THE TASK: All records are to be printed again exactly as they appear.

MATERIAL SUPPLIED:
----------
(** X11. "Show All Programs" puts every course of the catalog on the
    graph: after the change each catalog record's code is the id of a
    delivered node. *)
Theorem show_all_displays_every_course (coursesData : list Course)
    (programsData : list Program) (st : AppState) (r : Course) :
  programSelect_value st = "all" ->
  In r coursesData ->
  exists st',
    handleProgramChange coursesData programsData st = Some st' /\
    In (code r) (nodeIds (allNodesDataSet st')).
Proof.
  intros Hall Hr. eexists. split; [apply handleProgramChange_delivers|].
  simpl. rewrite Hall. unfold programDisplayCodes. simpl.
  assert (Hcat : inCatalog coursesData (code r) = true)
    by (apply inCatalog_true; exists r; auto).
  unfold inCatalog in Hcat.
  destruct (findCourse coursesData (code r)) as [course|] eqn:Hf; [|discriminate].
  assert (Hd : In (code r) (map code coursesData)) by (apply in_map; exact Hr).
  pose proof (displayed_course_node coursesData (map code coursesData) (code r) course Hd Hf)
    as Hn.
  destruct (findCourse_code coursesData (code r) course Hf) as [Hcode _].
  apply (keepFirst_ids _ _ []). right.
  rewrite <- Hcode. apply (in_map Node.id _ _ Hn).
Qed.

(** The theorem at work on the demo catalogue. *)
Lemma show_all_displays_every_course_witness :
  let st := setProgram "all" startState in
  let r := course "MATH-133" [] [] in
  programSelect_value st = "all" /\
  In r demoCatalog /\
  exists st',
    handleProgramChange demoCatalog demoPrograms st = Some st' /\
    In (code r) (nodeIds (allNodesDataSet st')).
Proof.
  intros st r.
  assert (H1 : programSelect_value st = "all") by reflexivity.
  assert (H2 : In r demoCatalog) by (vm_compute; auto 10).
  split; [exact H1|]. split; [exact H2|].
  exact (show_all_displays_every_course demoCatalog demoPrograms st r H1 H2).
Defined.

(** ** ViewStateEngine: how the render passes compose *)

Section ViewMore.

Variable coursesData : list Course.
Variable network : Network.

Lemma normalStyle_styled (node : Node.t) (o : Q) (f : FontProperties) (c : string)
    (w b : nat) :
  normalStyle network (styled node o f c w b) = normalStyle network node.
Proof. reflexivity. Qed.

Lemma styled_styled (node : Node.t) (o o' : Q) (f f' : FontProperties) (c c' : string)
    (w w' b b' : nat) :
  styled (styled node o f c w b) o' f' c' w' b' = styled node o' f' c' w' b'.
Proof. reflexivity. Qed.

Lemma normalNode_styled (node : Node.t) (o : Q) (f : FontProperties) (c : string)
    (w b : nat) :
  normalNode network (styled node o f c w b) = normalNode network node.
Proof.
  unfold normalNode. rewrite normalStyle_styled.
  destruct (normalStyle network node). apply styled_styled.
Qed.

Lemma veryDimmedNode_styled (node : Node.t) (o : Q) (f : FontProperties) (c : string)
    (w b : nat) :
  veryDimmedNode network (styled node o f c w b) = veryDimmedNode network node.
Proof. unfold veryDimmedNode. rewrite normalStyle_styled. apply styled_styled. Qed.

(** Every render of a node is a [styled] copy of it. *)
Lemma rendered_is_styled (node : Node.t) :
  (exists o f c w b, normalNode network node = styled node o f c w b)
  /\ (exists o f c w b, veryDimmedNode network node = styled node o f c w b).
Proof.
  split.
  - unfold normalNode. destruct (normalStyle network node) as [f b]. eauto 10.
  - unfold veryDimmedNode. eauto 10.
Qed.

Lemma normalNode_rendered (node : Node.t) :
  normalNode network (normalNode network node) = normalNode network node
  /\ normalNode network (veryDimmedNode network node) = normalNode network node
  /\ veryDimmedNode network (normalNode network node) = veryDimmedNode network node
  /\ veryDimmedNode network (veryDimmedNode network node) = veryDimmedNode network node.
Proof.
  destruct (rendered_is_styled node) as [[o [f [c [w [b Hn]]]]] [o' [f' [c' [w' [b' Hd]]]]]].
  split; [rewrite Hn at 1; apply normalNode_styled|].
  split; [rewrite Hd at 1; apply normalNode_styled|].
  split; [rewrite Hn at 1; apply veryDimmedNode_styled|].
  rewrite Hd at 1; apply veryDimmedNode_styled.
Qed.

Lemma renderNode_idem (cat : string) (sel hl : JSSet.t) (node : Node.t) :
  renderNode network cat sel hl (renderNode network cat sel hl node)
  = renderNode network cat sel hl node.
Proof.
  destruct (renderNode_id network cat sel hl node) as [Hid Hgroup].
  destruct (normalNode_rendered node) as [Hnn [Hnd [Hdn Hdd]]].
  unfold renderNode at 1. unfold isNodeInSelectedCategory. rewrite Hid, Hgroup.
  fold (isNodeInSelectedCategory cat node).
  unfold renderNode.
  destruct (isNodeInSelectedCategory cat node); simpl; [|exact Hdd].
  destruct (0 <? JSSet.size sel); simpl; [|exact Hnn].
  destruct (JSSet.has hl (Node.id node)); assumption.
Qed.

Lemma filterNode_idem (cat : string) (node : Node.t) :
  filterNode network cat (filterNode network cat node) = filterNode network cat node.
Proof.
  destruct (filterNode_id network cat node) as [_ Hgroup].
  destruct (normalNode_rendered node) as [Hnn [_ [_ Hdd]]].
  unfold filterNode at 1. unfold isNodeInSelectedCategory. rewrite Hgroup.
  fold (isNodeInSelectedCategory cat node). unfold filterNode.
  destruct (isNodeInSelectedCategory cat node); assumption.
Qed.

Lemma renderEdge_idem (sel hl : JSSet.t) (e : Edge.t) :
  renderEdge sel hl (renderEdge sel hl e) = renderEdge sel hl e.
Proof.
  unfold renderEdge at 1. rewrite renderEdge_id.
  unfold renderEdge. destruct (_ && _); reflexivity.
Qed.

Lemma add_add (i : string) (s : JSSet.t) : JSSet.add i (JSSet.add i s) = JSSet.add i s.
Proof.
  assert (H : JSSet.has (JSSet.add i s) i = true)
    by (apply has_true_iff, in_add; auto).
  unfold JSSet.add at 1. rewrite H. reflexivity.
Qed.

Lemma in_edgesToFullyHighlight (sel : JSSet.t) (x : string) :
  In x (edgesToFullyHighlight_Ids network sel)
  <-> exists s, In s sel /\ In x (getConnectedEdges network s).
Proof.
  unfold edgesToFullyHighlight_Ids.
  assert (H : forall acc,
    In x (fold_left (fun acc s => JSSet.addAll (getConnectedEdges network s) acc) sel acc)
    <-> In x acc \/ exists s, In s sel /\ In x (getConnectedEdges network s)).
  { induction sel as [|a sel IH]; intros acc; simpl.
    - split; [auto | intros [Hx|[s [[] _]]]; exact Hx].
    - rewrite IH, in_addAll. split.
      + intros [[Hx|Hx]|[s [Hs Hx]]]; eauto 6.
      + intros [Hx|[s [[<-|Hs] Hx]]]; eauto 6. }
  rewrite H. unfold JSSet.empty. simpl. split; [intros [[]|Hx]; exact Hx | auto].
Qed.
----------
ANSWER BOX:
(** X11. "Show All Programs" puts every course of the catalog on the
    graph: after the change each catalog record's code is the id of a
    delivered node. *)
Theorem show_all_displays_every_course (coursesData : list Course)
    (programsData : list Program) (st : AppState) (r : Course) :
  programSelect_value st = "all" ->
  In r coursesData ->
  exists st',
    handleProgramChange coursesData programsData st = Some st' /\
    In (code r) (nodeIds (allNodesDataSet st')).
Proof.
  intros Hall Hr. eexists. split; [apply handleProgramChange_delivers|].
  simpl. rewrite Hall. unfold programDisplayCodes. simpl.
  assert (Hcat : inCatalog coursesData (code r) = true)
    by (apply inCatalog_true; exists r; auto).
  unfold inCatalog in Hcat.
  destruct (findCourse coursesData (code r)) as [course|] eqn:Hf; [|discriminate].
  assert (Hd : In (code r) (map code coursesData)) by (apply in_map; exact Hr).
  pose proof (displayed_course_node coursesData (map code coursesData) (code r) course Hd Hf)
    as Hn.
  destruct (findCourse_code coursesData (code r) course Hf) as [Hcode _].
  apply (keepFirst_ids _ _ []). right.
  rewrite <- Hcode. apply (in_map Node.id _ _ Hn).
Qed.

(** The theorem at work on the demo catalogue. *)
Lemma show_all_displays_every_course_witness :
  let st := setProgram "all" startState in
  let r := course "MATH-133" [] [] in
  programSelect_value st = "all" /\
  In r demoCatalog /\
  exists st',
    handleProgramChange demoCatalog demoPrograms st = Some st' /\
    In (code r) (nodeIds (allNodesDataSet st')).
Proof.
  intros st r.
  assert (H1 : programSelect_value st = "all") by reflexivity.
  assert (H2 : In r demoCatalog) by (vm_compute; auto 10).
  split; [exact H1|]. split; [exact H2|].
  exact (show_all_displays_every_course demoCatalog demoPrograms st r H1 H2).
Defined.

(** ** ViewStateEngine: how the render passes compose *)

Section ViewMore.

Variable coursesData : list Course.
Variable network : Network.

Lemma normalStyle_styled (node : Node.t) (o : Q) (f : FontProperties) (c : string)
    (w b : nat) :
  normalStyle network (styled node o f c w b) = normalStyle network node.
Proof. reflexivity. Qed.

Lemma styled_styled (node : Node.t) (o o' : Q) (f f' : FontProperties) (c c' : string)
    (w w' b b' : nat) :
  styled (styled node o f c w b) o' f' c' w' b' = styled node o' f' c' w' b'.
Proof. reflexivity. Qed.

Lemma normalNode_styled (node : Node.t) (o : Q) (f : FontProperties) (c : string)
    (w b : nat) :
  normalNode network (styled node o f c w b) = normalNode network node.
Proof.
  unfold normalNode. rewrite normalStyle_styled.
  destruct (normalStyle network node). apply styled_styled.
Qed.

Lemma veryDimmedNode_styled (node : Node.t) (o : Q) (f : FontProperties) (c : string)
    (w b : nat) :
  veryDimmedNode network (styled node o f c w b) = veryDimmedNode network node.
Proof. unfold veryDimmedNode. rewrite normalStyle_styled. apply styled_styled. Qed.

(** Every render of a node is a [styled] copy of it. *)
Lemma rendered_is_styled (node : Node.t) :
  (exists o f c w b, normalNode network node = styled node o f c w b)
  /\ (exists o f c w b, veryDimmedNode network node = styled node o f c w b).
Proof.
  split.
  - unfold normalNode. destruct (normalStyle network node) as [f b]. eauto 10.
  - unfold veryDimmedNode. eauto 10.
Qed.

Lemma normalNode_rendered (node : Node.t) :
  normalNode network (normalNode network node) = normalNode network node
  /\ normalNode network (veryDimmedNode network node) = normalNode network node
  /\ veryDimmedNode network (normalNode network node) = veryDimmedNode network node
  /\ veryDimmedNode network (veryDimmedNode network node) = veryDimmedNode network node.
Proof.
  destruct (rendered_is_styled node) as [[o [f [c [w [b Hn]]]]] [o' [f' [c' [w' [b' Hd]]]]]].
  split; [rewrite Hn at 1; apply normalNode_styled|].
  split; [rewrite Hd at 1; apply normalNode_styled|].
  split; [rewrite Hn at 1; apply veryDimmedNode_styled|].
  rewrite Hd at 1; apply veryDimmedNode_styled.
Qed.

Lemma renderNode_idem (cat : string) (sel hl : JSSet.t) (node : Node.t) :
  renderNode network cat sel hl (renderNode network cat sel hl node)
  = renderNode network cat sel hl node.
Proof.
  destruct (renderNode_id network cat sel hl node) as [Hid Hgroup].
  destruct (normalNode_rendered node) as [Hnn [Hnd [Hdn Hdd]]].
  unfold renderNode at 1. unfold isNodeInSelectedCategory. rewrite Hid, Hgroup.
  fold (isNodeInSelectedCategory cat node).
  unfold renderNode.
  destruct (isNodeInSelectedCategory cat node); simpl; [|exact Hdd].
  destruct (0 <? JSSet.size sel); simpl; [|exact Hnn].
  destruct (JSSet.has hl (Node.id node)); assumption.
Qed.

Lemma filterNode_idem (cat : string) (node : Node.t) :
  filterNode network cat (filterNode network cat node) = filterNode network cat node.
Proof.
  destruct (filterNode_id network cat node) as [_ Hgroup].
  destruct (normalNode_rendered node) as [Hnn [_ [_ Hdd]]].
  unfold filterNode at 1. unfold isNodeInSelectedCategory. rewrite Hgroup.
  fold (isNodeInSelectedCategory cat node). unfold filterNode.
  destruct (isNodeInSelectedCategory cat node); assumption.
Qed.

Lemma renderEdge_idem (sel hl : JSSet.t) (e : Edge.t) :
  renderEdge sel hl (renderEdge sel hl e) = renderEdge sel hl e.
Proof.
  unfold renderEdge at 1. rewrite renderEdge_id.
  unfold renderEdge. destruct (_ && _); reflexivity.
Qed.

Lemma add_add (i : string) (s : JSSet.t) : JSSet.add i (JSSet.add i s) = JSSet.add i s.
Proof.
  assert (H : JSSet.has (JSSet.add i s) i = true)
    by (apply has_true_iff, in_add; auto).
  unfold JSSet.add at 1. rewrite H. reflexivity.
Qed.

Lemma in_edgesToFullyHighlight (sel : JSSet.t) (x : string) :
  In x (edgesToFullyHighlight_Ids network sel)
  <-> exists s, In s sel /\ In x (getConnectedEdges network s).
Proof.
  unfold edgesToFullyHighlight_Ids.
  assert (H : forall acc,
    In x (fold_left (fun acc s => JSSet.addAll (getConnectedEdges network s) acc) sel acc)
    <-> In x acc \/ exists s, In s sel /\ In x (getConnectedEdges network s)).
  { induction sel as [|a sel IH]; intros acc; simpl.
    - split; [auto | intros [Hx|[s [[] _]]]; exact Hx].
    - rewrite IH, in_addAll. split.
      + intros [[Hx|Hx]|[s [Hs Hx]]]; eauto 6.
      + intros [Hx|[s [[<-|Hs] Hx]]]; eauto 6. }
  rewrite H. unfold JSSet.empty. simpl. split; [intros [[]|Hx]; exact Hx | auto].
Qed.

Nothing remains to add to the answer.